Editorial: Nem exoneração desmonta Janad, nem bastidor pode colocar Dorinha como culpada: liderança política é maior que cargos e assessores
Saída de Joaquim Maia e Filipe Fernandes provoca leituras políticas, mas reduzir a força de Janad Valcari a dois aliados ou transformar Professora Dorinha em responsável por toda decisão do Governo é simplificar demais o cenário de 2026
As exonerações do ex-prefeito de Porto Nacional, Joaquim Maia, e do ex-vereador de Palmas, Filipe Fernandes, naturalmente provocaram comentários nos bastidores políticos. O Diário Oficial do Estado registrou a saída de Filipe do cargo de Assessor Especial II e de Joaquim Maia da Vice-Presidência Executiva da Agência de Mineração do Estado do Tocantins, com efeitos a partir de 4 de julho.
Os dois são nomes com experiência política e podem contribuir com qualquer construção eleitoral da qual participem. Mas daí a dizer que suas exonerações desmontam, ferem de morte ou retiram o coração de um projeto liderado por Janad Valcari existe uma distância enorme.
Janad não nasceu politicamente dentro de um gabinete do Governo. Não foi um cargo comissionado que a transformou em liderança. E não serão duas exonerações que apagarão a força eleitoral que ela construiu.
Em 2022, Janad recebeu 31.587 votos e se tornou, naquele pleito, a mulher mais votada da história do Tocantins para a Assembleia Legislativa. Antes disso, havia sido vereadora e presidente da Câmara de Palmas. Em 2024, na disputa pela Prefeitura da Capital, recebeu 69.684 votos no segundo turno. Os números ajudam a demonstrar que sua força política não depende exclusivamente de assessores ou articuladores. Joaquim Maia pode ajudar? Claro.
Filipe Fernandes pode ter importância na articulação?

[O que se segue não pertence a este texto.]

(** One round of the body of [doJoin(max_attempts, attempt)]. *)
Definition doJoin_round_with (spawn : bool -> M ConnectionErrorCode.t)
    (max_attempts attempt : Z) : M Next :=
  let* d := gets destroyed in
  if d then ret (Return false)
  else if attempt >=? max_attempts then
    log LogMode.Fatal "Couldn't join game.";;
    emitError (exhausted_message max_attempts) true;;
    ret (Return false)
  else
    let* cl := gets client in
    when (negb (bool_decide (is_Some cl))) new_client;;
    let* have_caches := gets cached in
    if negb have_caches then
      let* w := doJoin_warmup_with spawn max_attempts attempt in
      match w with
      | Some n => ret n
      | None => doJoin_rejoin max_attempts attempt
      end
    else doJoin_rejoin max_attempts attempt.

Definition doJoin_round : Z -> Z -> M Next := doJoin_round_with initialSpawn.

Fixpoint doJoin_fuel_with (spawn : bool -> M ConnectionErrorCode.t)
    (fuel : nat) (max_attempts attempt : Z) : M bool :=
  match fuel with
  | O => hang
  | S fuel =>
      let* n := doJoin_round_with spawn max_attempts attempt in
      match n with
      | Return b => ret b
      | RetryAfterWarmup attempt
      | RetryAfterConnect attempt
      | RetryAfterJoin attempt => doJoin_fuel_with spawn fuel max_attempts attempt
      end
  end.

Definition doJoin_fuel : nat -> Z -> Z -> M bool := doJoin_fuel_with initialSpawn.

(** Every recursive call increases [attempt] and the body returns once
    [attempt >= max_attempts], so [max_attempts - attempt + 1] rounds are
    all the recursion can take. *)
Definition doJoin (max_attempts attempt : Z) : M bool :=
  doJoin_fuel (S (Z.to_nat (max_attempts - attempt))) max_attempts attempt.

(** ** Handlers installed by initialize *)

(** [player.syncsettings]. *)
Definition on_syncsettings (new : GameSettings) : M unit :=
  let* cur := gets settings in
  when (negb (gs_crewmateVision new =? gs_crewmateVision cur))
    (modify (fun b => set_settings (mkGameSettings (gs_map (settings b)) (gs_crewmateVision new)) b);;
     log LogMode.Info ("Crewmate vision is now set to " ++ pretty (gs_crewmateVision new) ++ "."));;
  let* cur := gets settings in
  when (negb (gs_map new =? gs_map cur))
    (modify (fun b => set_settings (mkGameSettings (gs_map new) (gs_crewmateVision (settings b))) b);;
     let* l := get_lib in
     log LogMode.Info ("Map is now set to " ++ MapID l (gs_map new) ++ "."));;
  let* s := gets settings in
  emitSettingsUpdate s.

(** [player.murder]. *)
Definition on_murder (player victim : option PlayerData) : M unit :=
  match victim ≫= pd_data with
  | Some d =>
      log LogMode.Info (fmtName player ++ " murdered " ++ fmtName victim ++ ".");;
      emitPlayerFlags (pi_name d) PlayerFlag.IsDead true
  | None => log LogMode.Warn "Someone got murdered, but there was no data."
  end.


(** * Observations on traces *)

#[global] Instance LogMode_eq_dec : EqDecision LogMode.t.
Proof. solve_decision. Defined.

#[global] Instance PlayerFlag_eq_dec : EqDecision PlayerFlag.t.
Proof. solve_decision. Defined.

#[global] Instance GameSettings_eq_dec : EqDecision GameSettings.
Proof. solve_decision. Defined.

#[global] Instance DomainEvent_eq_dec : EqDecision DomainEvent.
Proof. solve_decision. Defined.

#[global] Instance ExternalCall_eq_dec : EqDecision ExternalCall.
Proof. solve_decision. Defined.

(** The domain events of a stretch of trace, in order. *)
Definition events_of (tr : list Obs) : list DomainEvent :=
  omap (fun o => match o with Emitted e => Some e | _ => None end) tr.

(** The external calls of a stretch of trace, in order. *)
Definition calls_of (tr : list Obs) : list ExternalCall :=
  omap (fun o => match o with Called c => Some c | _ => None end) tr.

(** The log lines of one mode. *)
Definition logs_of (mode : LogMode.t) (tr : list Obs) : list string :=
  omap (fun o => match o with
                 | Logged m text => if decide (m = mode) then Some text else None
                 | _ => None
                 end) tr.


Definition is_fatal_error (e : DomainEvent) : bool :=
  match e with ErrorEvent _ true => true | _ => false end.

Definition is_host_change (e : DomainEvent) : bool :=
  match e with HostChange _ => true | _ => false end.

(** A sample library: the one disconnect message the backend looks for. *)
Definition sample_lib : Library :=
  mkLibrary (fun _ => 42)
            (fun reason => if reason =? 3 then "Could not find the game you're looking for."
                           else "The game you tried to join is full.")
            (fun m => if m =? 0 then "TheSkeld" else "MiraHQ").

Definition connected_client : SkeldjsClient :=
  mkClient 0 true true (Some 42) "Roundcar" "10.0.0.1" 22023 true 7 None [] ∅ ∅ 0 None.

Definition sample_backend : Backend :=
  mkBackend false (Some connected_client) 0 [("10.0.0.1", 22023); ("10.0.0.2", 22023)] 0
            None None None (mkGameSettings 0 1) "ABCDEF".

Definition sample_state (script : list Reply) : St :=
  mkSt sample_backend ∅ ∅ 1 sample_lib script [].

(** The backend of [sample_state] after a completed [destroy]. *)
Definition destroyed_state : St :=
  mkSt (set_destroyed true (set_client None sample_backend)) ∅ ∅ 1 sample_lib []
       [Called (RemoveListeners "client.disconnect"); Called Disconnect;
        Logged LogMode.Info "Destroyed PublicLobbyBackend."].

Definition count_where {A} (f : A -> bool) (l : list A) : nat := length (List.filter f l).

Definition is_helper_call (c : ExternalCall) : bool :=
  match c with GetAuthTokenProc _ _ => true | _ => false end.

(** Spawns of the token helper in a stretch of trace. *)
Definition helper_calls (tr : list Obs) : nat := count_where is_helper_call (calls_of tr).

(** Error log lines that report a failed token attempt. *)
Definition token_failure_logs (tr : list Obs) : nat :=
  count_where (String.prefix "Failed to get authorisation token, trying")
              (logs_of LogMode.Error tr).

(** Error log lines that announce the fall-back to token 0. *)
Definition token_fallback_logs (tr : list Obs) : nat :=
  count_where (String.prefix "Failed to get authorisation token from the server, using 0.")
              (logs_of LogMode.Error tr).

(** * Frames

    What a stretch of execution leaves alone.  [frame P st st'] says that
    going from [st] to [st'] did not touch the destroyed flag, the endpoint
    set, the endpoint index or the game code, kept the client handle present
    or absent as it was, dropped no cache, consumed replies of the world
    without inventing any, and only appended observations satisfying [P] to
    the trace. *)

Record frame (P : Obs -> Prop) (st st' : St) : Prop := mkFrame {
  fr_destroyed : destroyed (this st') = destroyed (this st);
  fr_master : master (this st') = master (this st);
  fr_server : server (this st') = server (this st);
  fr_gameCode : gameCode (this st') = gameCode (this st);
  fr_client : is_Some (client (this st')) <-> is_Some (client (this st));
  fr_cached : cached (this st) = true -> cached (this st') = true;
  fr_lib : lib st' = lib st;
  fr_script : (length (script st') <= length (script st))%nat;
  fr_trace : exists delta, trace st' = trace st ++ delta /\ Forall P delta
}.

(** A computation all of whose runs are framed by [P]. *)
Definition ran {A} (P : Obs -> Prop) (m : M A) : Prop := forall st, frame P st (m st).2.

(** The connect of a connection attempt: [connect(ip, undefined, undefined,
    port)], as [initialSpawn] and [doJoin] issue it.  The reconnects inside
    [joinGame] pass a user name. *)
Definition is_attempt_connect (c : ExternalCall) : bool :=
  match c with Connect _ None _ _ => true | _ => false end.

(** Calls that neither create a client nor start a connection attempt. *)
Definition inner_call (c : ExternalCall) : Prop :=
  match c with
  | NewClient _ => False
  | Connect _ None _ _ => False
  | _ => True
  end.

(** Observations of the protocol plumbing: logs and inner calls only. *)
Definition quiet (o : Obs) : Prop :=
  match o with
  | Emitted _ => False
  | Logged _ _ => True
  | Called c => inner_call c
  end.

Definition is_error (e : DomainEvent) : bool :=
  match e with ErrorEvent _ _ => true | _ => false end.

(** Observations that are neither an error report, nor the creation of a
    client, nor the connect of a connection attempt. *)
Definition no_error (o : Obs) : Prop :=
  match o with
  | Emitted e => is_error e = false
  | Logged _ _ => True
  | Called c => inner_call c
  end.

(** Any observation. *)
Definition any (o : Obs) : Prop := True.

Evidentemente. Mas o centro político de Janad continua sendo Janad. É ela quem vai às ruas. É ela quem recebe o voto.
É ela quem carrega o bônus e o ônus de suas decisões. Tratar uma liderança com esse histórico como dependente de dois nomes é, no mínimo, diminuir a própria trajetória da deputada.
E há outra questão que merece ser enfrentada com serenidade: por que qualquer turbulência dentro da estrutura estadual precisa ser imediatamente colocada na conta de Professora Dorinha?
Dorinha é senadora da República. Não é secretária-chefe da Casa Civil e não ocupa o comando administrativo responsável pelas portarias de exoneração do Poder Executivo. Seu mandato e sua atuação institucional estão no Senado Federal. Pode haver impacto político nas decisões de um governo? Sim.
Pode existir desconforto entre aliados? Sim. Pode ser necessário diálogo? Sempre.
Mas atribuir automaticamente a Dorinha a responsabilidade por toda exoneração de alguém ligado a uma liderança política é construir uma culpa por associação.
E política séria precisa ir além disso. Dorinha tem um projeto próprio, uma história própria e um desafio enorme pela frente em 2026. Janad também.
As duas são mulheres fortes, com estilos completamente diferentes. Dorinha carrega experiência institucional, diálogo e anos de atuação no Congresso Nacional.
Janad carrega intensidade, comunicação popular e uma capacidade eleitoral já testada nas urnas. Por que uma precisa ser enfraquecida para a outra existir?
Por que transformar qualquer ruído em rompimento definitivo? E por que a saída de Joaquim Maia e Filipe Fernandes precisa significar, obrigatoriamente, uma crise irreversível?
Talvez a política tocantinense precise aprender a respirar antes de decretar funerais políticos. As exonerações aconteceram. Isso é fato. Que produziram comentários, também é evidente.
Agora, dizer que Janad ficou sem estrutura ou que Dorinha recebeu um golpe eleitoral exige muito mais do que leitura de bastidor.
Janad continua com seu nome. Continua com sua votação. Continua com sua capacidade de mobilização. Dorinha continua com sua trajetória. Continua com sua presença política.
Continua com a responsabilidade de construir pontes e ampliar um projeto que pretende chegar forte a 2026. Talvez exista algo para ser ajustado entre os grupos. Se existir, que se converse.
Talvez alguém tenha se sentido desprestigiado. Se ocorreu, que se dialogue. Política também é a arte de corrigir rotas. O que não parece justo é transformar assessores em donos do destino de uma candidatura e, ao mesmo tempo, responsabilizar Dorinha por decisões que não são formalmente tomadas por ela.
Joaquim Maia e Filipe Fernandes têm importância política. Mas Janad é maior do que dois cargos. E Dorinha também é maior do que um ruído de bastidor. No fim, 2026 não será decidido em uma portaria de exoneração. Será decidido nas urnas. E, até lá, Janad e Dorinha continuam de pé, com força própria, história própria e muito caminho político pela frente.